Desenrascate yourself
Poder-se-á chamar esta habilidade de “desenrascanço”, essa qualidade intangível tão tuga que até deu polémica no artigo homónimo do Wikipedia, entretanto desaparecido. A dita docente de Filosofia engenhosamente transformou uns centímetros quadrados de papel numa ferramenta de precisão para desentupir narinas. O português típico, aquele de bigode, indumentária imunda e executor de uma nobre profissão como Taxista ou Trolha ou Aquele Que Usufrui Do Rendimento Mínimo Porque Não Quer Fazer Um Car*lho, sabe desenrascar a rua como recipiente para as suas pontas de cigarro, papéis de lotaria sem valor e escarradelas. O condutor pimba desencanta sempre uma rampa, um passeio, uma linha amarela ou cria uma nova faixa para estacionar.

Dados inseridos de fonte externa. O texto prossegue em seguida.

(* ===== verification/ChunkMediaGeo.v ===== *)
(** Geometry of the chunk media: the lanes of all slots tile the span behind the
    superblock, [slot_geometry] computes their positions and [slot_address_for_record]
    is its inverse. *)
From S2P Require Import Prelude Bytes Device KixTypes ChunkMedia.

(** ** Reference positions *)

Definition slot_kind (layout : ChunkMediaLayoutSpec) (slot : Z) : LocationKind :=
  match layout_kind layout with
  | ExtentOnly => Extent
  | PackedOnly => PackedContainer
  | Mixed => if Z.even slot then Extent else PackedContainer
  end.

Definition slot_capacity (layout : ChunkMediaLayoutSpec) (slot : Z) : Z :=
  match slot_kind layout slot with
  | Extent => extent_bytes layout
  | PackedContainer => packed_bytes layout
  end.

(** The first byte of a lane and the byte after its last one. *)
Definition lane_base (layout : ChunkMediaLayoutSpec) (slot lane : Z) : Z :=
  let es := 4096 + extent_bytes layout in
  let ps := 4096 + packed_bytes layout in
  match layout_kind layout with
  | ExtentOnly => 4096 + (slot * 2 + lane) * es
  | PackedOnly => 4096 + (slot * 2 + lane) * ps
  | Mixed =>
      4096 + slot / 2 * (2 * es + 2 * ps) + (if Z.even slot then lane * es else 2 * es + lane * ps)
  end.

Definition lane_end (layout : ChunkMediaLayoutSpec) (slot lane : Z) : Z :=
  lane_base layout slot lane + 4096 + slot_capacity layout slot.

Definition layout_wf (layout : ChunkMediaLayoutSpec) : Prop :=
  is_u32 (extent_bytes layout) ∧ is_u32 (packed_bytes layout) ∧ is_u64 (key_slots layout).

(** The last lane ends inside the 64-bit offsets. *)
Definition layout_fits (layout : ChunkMediaLayoutSpec) : Prop :=
  layout_wf layout ∧ validate_layout layout = Ok tt ∧
  (0 < key_slots layout → lane_end layout (key_slots layout - 1) 1 < 2 ^ 64).

Definition lane_in (layout : ChunkMediaLayoutSpec) (slot lane : Z) : Prop :=
  0 ≤ slot < key_slots layout ∧ 0 ≤ lane < 2.

Definition lane_geometry (layout : ChunkMediaLayoutSpec) (slot lane : Z) : SlotGeometry :=
  mkGeometry (lane_base layout slot lane) (lane_base layout slot lane + 4096)
    (slot_kind layout slot) (slot_capacity layout slot) (slot_capacity layout slot).

(** ** Tiling *)

Lemma even_div2 n : n = 2 * (n / 2) + (if Z.even n then 0 else 1).
Proof.
  rewrite (Z.div_mod n 2) at 1 by lia. rewrite Zmod_even. by destruct (Z.even n).
Qed.

Lemma slot_capacity_u32 layout slot : layout_wf layout → is_u32 (slot_capacity layout slot).
Proof. intros (? & ? & _). unfold slot_capacity. by destruct (slot_kind _ _). Qed.

(** Lane 1 starts where lane 0 ends, and the next slot where lane 1 ends. *)
Lemma lane_next layout slot : lane_end layout slot 0 = lane_base layout slot 1.
Proof.
  unfold lane_end, lane_base, slot_capacity, slot_kind.
  destruct (layout_kind layout); [lia|lia|]. destruct (Z.even slot); lia.
Qed.

Lemma slot_next layout slot : lane_end layout slot 1 = lane_base layout (slot + 1) 0.
Proof.
  unfold lane_end, lane_base, slot_capacity, slot_kind.
  destruct (layout_kind layout); [lia|lia|].
  pose proof (even_div2 slot) as E1. pose proof (even_div2 (slot + 1)) as E2.
  rewrite Z.even_add in *. cbn in *.
  destruct (Z.even slot); cbn in *.
  - assert ((slot + 1) / 2 = slot / 2) as -> by lia. lia.
  - assert ((slot + 1) / 2 = slot / 2 + 1) as -> by lia. lia.
Qed.

Lemma lane_end_gt layout slot lane :
  layout_wf layout → lane_base layout slot lane + 4096 ≤ lane_end layout slot lane.
Proof. intros [? ?]%(slot_capacity_u32 _ slot). unfold lane_end. lia. Qed.

Lemma slot_base_mono layout slot slot' :
  layout_wf layout → slot ≤ slot' → lane_base layout slot 0 ≤ lane_base layout slot' 0.
Proof.
  intros Hwf Hle. replace slot' with (slot + Z.of_nat (Z.to_nat (slot' - slot))) by lia.
  induction (Z.to_nat (slot' - slot)) as [|n IH]; [rewrite Z.add_0_r; lia|].
  replace (slot + Z.of_nat (S n)) with (slot + Z.of_nat n + 1) by lia.
  rewrite <-slot_next.
  pose proof (lane_end_gt layout (slot + Z.of_nat n) 0 Hwf).
  pose proof (lane_end_gt layout (slot + Z.of_nat n) 1 Hwf).
  rewrite lane_next in *. lia.
Qed.

Lemma lane_cases lane : 0 ≤ lane < 2 → lane = 0 ∨ lane = 1.
Proof. lia. Qed.

Lemma lane_within layout slot lane :
  layout_wf layout → 0 ≤ lane < 2 →
  lane_base layout slot 0 ≤ lane_base layout slot lane ∧
  lane_end layout slot lane ≤ lane_base layout (slot + 1) 0.
Proof.
  intros Hwf [-> | ->]%lane_cases; rewrite <-slot_next;
    pose proof (lane_end_gt layout slot 0 Hwf); pose proof (lane_end_gt layout slot 1 Hwf);
    rewrite lane_next in *; lia.
Qed.

Lemma lane_order layout slot lane slot' lane' :
  layout_wf layout → 0 ≤ lane < 2 → 0 ≤ lane' < 2 → slot < slot' ∨ (slot = slot' ∧ lane < lane') →
  lane_end layout slot lane ≤ lane_base layout slot' lane'.
Proof.
  intros Hwf Hl Hl' [Hlt | [<- Hlt]].
  - pose proof (slot_base_mono layout (slot + 1) slot' Hwf ltac:(lia)).
    pose proof (lane_within layout slot lane Hwf Hl) as [_ ?].
    pose proof (lane_within layout slot' lane' Hwf Hl') as [? _]. lia.
  - assert (lane = 0) as -> by lia. assert (lane' = 1) as -> by lia. by rewrite lane_next.
Qed.

Lemma lane_base_min layout slot lane :
  layout_wf layout → 0 ≤ slot → 0 ≤ lane < 2 → 4096 ≤ lane_base layout slot lane.
Proof.
  intros Hwf Hs Hl. pose proof (lane_within layout slot lane Hwf Hl) as [? _].
  pose proof (slot_base_mono layout 0 slot Hwf Hs) as H0.
  assert (lane_base layout 0 0 = 4096) as E.
  { unfold lane_base. change (0 / 2) with 0. change (Z.even 0) with true.
    destruct (layout_kind layout); lia. }
  lia.
Qed.

(** Every lane ends before the last one does. *)
Lemma lane_end_max layout slot lane :
  layout_wf layout → lane_in layout slot lane →
  lane_end layout slot lane ≤ lane_end layout (key_slots layout - 1) 1.
Proof.
  intros Hwf [Hs Hl]. destruct (decide (slot = key_slots layout - 1 ∧ lane = 1)) as [[-> ->]|]; [done|].
  pose proof (lane_order layout slot lane (key_slots layout - 1) 1 Hwf Hl ltac:(lia) ltac:(lia)).
  pose proof (lane_end_gt layout (key_slots layout - 1) 1 Hwf). lia.
Qed.

Lemma lane_end_u64 layout slot lane :
  layout_fits layout → lane_in layout slot lane → lane_end layout slot lane < 2 ^ 64.
Proof.
  intros (Hwf & _ & Hfit) Hin. pose proof (lane_end_max layout slot lane Hwf Hin).
  destruct Hin. specialize (Hfit ltac:(lia)). lia.
Qed.

(** ** The computed geometry *)

Lemma land_1_even n : (Z.land n 1 =? 0) = Z.even n.
Proof.
  change 1 with (Z.ones 1). rewrite Z.land_ones by lia. change (2 ^ 1) with 2.
  rewrite Zmod_even. by destruct (Z.even n).
Qed.

Lemma slot_bytes_ok b : is_u32 b → slot_bytes b = Ok (4096 + b).
Proof.
  intros [? ?]. unfold slot_bytes, CHUNK_MEDIA_SLOT_HEADER_BYTES.
  rewrite checked_add_ok by lia. done.
Qed.

(** Evaluates the checked arithmetic of a computation whose results are in range. *)
Ltac checked :=
  repeat (first
    [ rewrite checked_mul_ok by nia
    | rewrite checked_add_ok by nia
    | rewrite checked_sub_ok by nia ];
    cbn [mbind option_bind ok_or result_mbind result_bind]).

Lemma slot_geometry_ok layout slot lane :
  layout_fits layout → lane_in layout slot lane →
  slot_geometry layout slot lane = Ok (lane_geometry layout slot lane).
Proof.
  intros Hfit Hin. pose proof (lane_end_u64 layout slot lane Hfit Hin) as Hend.
  destruct Hfit as ((He & Hp & Hk) & _ & _), Hin as [Hs Hl].
  unfold slot_geometry, CHUNK_MEDIA_PUBLICATION_LANES.
  destruct (Z.leb_spec 2 lane) as [?|_]; [lia|].
  rewrite !slot_bytes_ok, !result_bind_eq by done.
  unfold geometry_at, lane_geometry, CHUNK_MEDIA_SUPERBLOCK_BYTES, CHUNK_MEDIA_SLOT_HEADER_BYTES.
  unfold lane_end in Hend. unfold slot_kind, slot_capacity, slot_kind, lane_base in *.
  destruct He as [He0 He], Hp as [Hp0 Hp].
  destruct (layout_kind layout).
  - checked. rewrite wrap_small by (unfold fits; nia). do 2 f_equal; nia.
  - checked. rewrite wrap_small by (unfold fits; nia). do 2 f_equal; nia.
  - rewrite land_1_even. assert (0 ≤ slot / 2) by (apply Z.div_pos; lia).
    destruct (Z.even slot).
    + checked. rewrite wrap_small by (unfold fits; nia). do 2 f_equal; nia.
    + checked. rewrite wrap_small by (unfold fits; nia). do 2 f_equal; nia.
Qed.

Lemma planned_span_ok layout :
  layout_fits layout → 0 < key_slots layout →
  planned_chunk_media_span_bytes layout = Ok (lane_end layout (key_slots layout - 1) 1).
Proof.
  intros Hfit Hk. pose proof Hfit as (Hwf & Hv & Hend). specialize (Hend Hk).
  unfold planned_chunk_media_span_bytes. rewrite Hv, result_bind_eq.
  destruct (Z.eqb_spec (key_slots layout) 0); [lia|].
  unfold CHUNK_MEDIA_PUBLICATION_LANES. rewrite slot_geometry_ok; [|done|split; lia].
  rewrite result_bind_eq. cbn [sg_payload_offset sg_stored_length lane_geometry].
  unfold lane_end in *. by rewrite checked_add_ok.
Qed.

(** ** The address of a record *)

Lemma mkAddress_Ok a b c d :
  Ok (E:=io_error_kind) (mkAddress a b) = Ok (mkAddress c d) ↔ a = c ∧ b = d.
Proof. split; [intros [=]; done|intros [-> ->]; done]. Qed.

Lemma uniform_address_iff r kind bytes size rel slot lane :
  0 < size →
  uniform_address r kind bytes size rel = Ok (mkAddress slot lane) ↔
  record_fits r kind bytes = true ∧ 0 ≤ lane < 2 ∧ rel = (slot * 2 + lane) * size.
Proof.
  intros Hs. unfold uniform_address, CHUNK_MEDIA_PUBLICATION_LANES.
  destruct (record_fits r kind bytes); cbn [negb]; [|by split; [|intros [? _]]].
  destruct (Z.eqb_spec (rel mod size) 0) as [Hm|Hm]; cbn [negb].
  - rewrite mkAddress_Ok. apply Z.div_exact in Hm; [|lia].
    set (p := rel / size) in *. pose proof (Z.div_mod p 2 ltac:(lia)).
    pose proof (Z.mod_pos_bound p 2 ltac:(lia)). split.
    + intros [<- <-]. split_and!; [done|lia|lia|]. rewrite Hm, H at 1. lia.
    + intros (_ & ? & Hr). assert (p = slot * 2 + lane) as ->.
      { subst p. rewrite Hr. apply Z.div_mul. lia. }
      by rewrite mul_add_div, mul_add_mod.
  - split; [done|]. intros (_ & _ & ->). destruct Hm. apply Z.mod_mul. lia.
Qed.

Lemma record_fits_iff r kind bytes :
  record_fits r kind bytes = true ↔
  lr_location_kind r = kind ∧ lr_logical_length r ≠ 0 ∧ lr_logical_length r ≤ bytes ∧
  lr_stored_length r = bytes.
Proof.
  unfold record_fits. rewrite !andb_true_iff, bool_decide_eq_true, negb_true_iff.
  rewrite Z.eqb_neq, Z.leb_le, Z.eqb_eq. tauto.
Qed.

Lemma even_double a b : 0 ≤ b < 2 → Z.even (a * 2 + b) = (b =? 0) ∧ (a * 2 + b) / 2 = a.
Proof.
  intros Hb. split; [|by apply mul_add_div].
  rewrite Z.even_add, Z.even_mul, orb_true_r.
  assert (b = 0 ∨ b = 1) as [-> | ->] by lia; done.
Qed.

(** A multiple of [a] below [2 * a] is one of two. *)
Lemma two_multiples x a : 0 < a → 0 ≤ x < 2 * a → x mod a = 0 → x = x / a * a ∧ 0 ≤ x / a < 2.
Proof.
  intros Ha Hx Hm. apply Z.div_exact in Hm; [|lia]. split; [lia|].
  split; [apply Z.div_pos; lia|]. apply Z.div_lt_upper_bound; lia.
Qed.

(** The pair-wise search of the mixed layout. *)
Definition mixed_address (r : LocationRecord) (eb pb rel : Z) : io_result SlotAddress :=
  let es := 4096 + eb in
  let ps := 4096 + pb in
  let pair_index := rel / (2 * es + 2 * ps) in
  let pair_offset := rel mod (2 * es + 2 * ps) in
  if record_fits r Extent eb && (pair_offset <? 2 * es) && (pair_offset mod es =? 0) then
    slot_index ← ok_or (checked_mul 64 pair_index 2) InvalidInput;
    Ok (mkAddress slot_index (pair_offset / es))
  else if record_fits r PackedContainer pb && (2 * es <=? pair_offset)
          && ((pair_offset - 2 * es) mod ps =? 0) then
    slot_index ← ok_or (v ← checked_mul 64 pair_index 2; checked_add 64 v 1) InvalidInput;
    Ok (mkAddress slot_index ((pair_offset - 2 * es) / ps))
  else Err InvalidInput.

O empresário é perito uma nova via de fuga ao fisco. O drogado habilmente encontra um cantinho numas ruínas ou casas desocupadas para chutar para a veia. Que povo cheios de recursos que somos! Como gostaria que esta habilidade fosse empregue para mais do que, sei lá, forrar um cone de papel com ranhetas. Éramos reis do mundo!
E agora chega, pois nas palavras sábias do conhecidíssimo filósofo grego, Eduardos de Sousos, já estou a encher chouriços.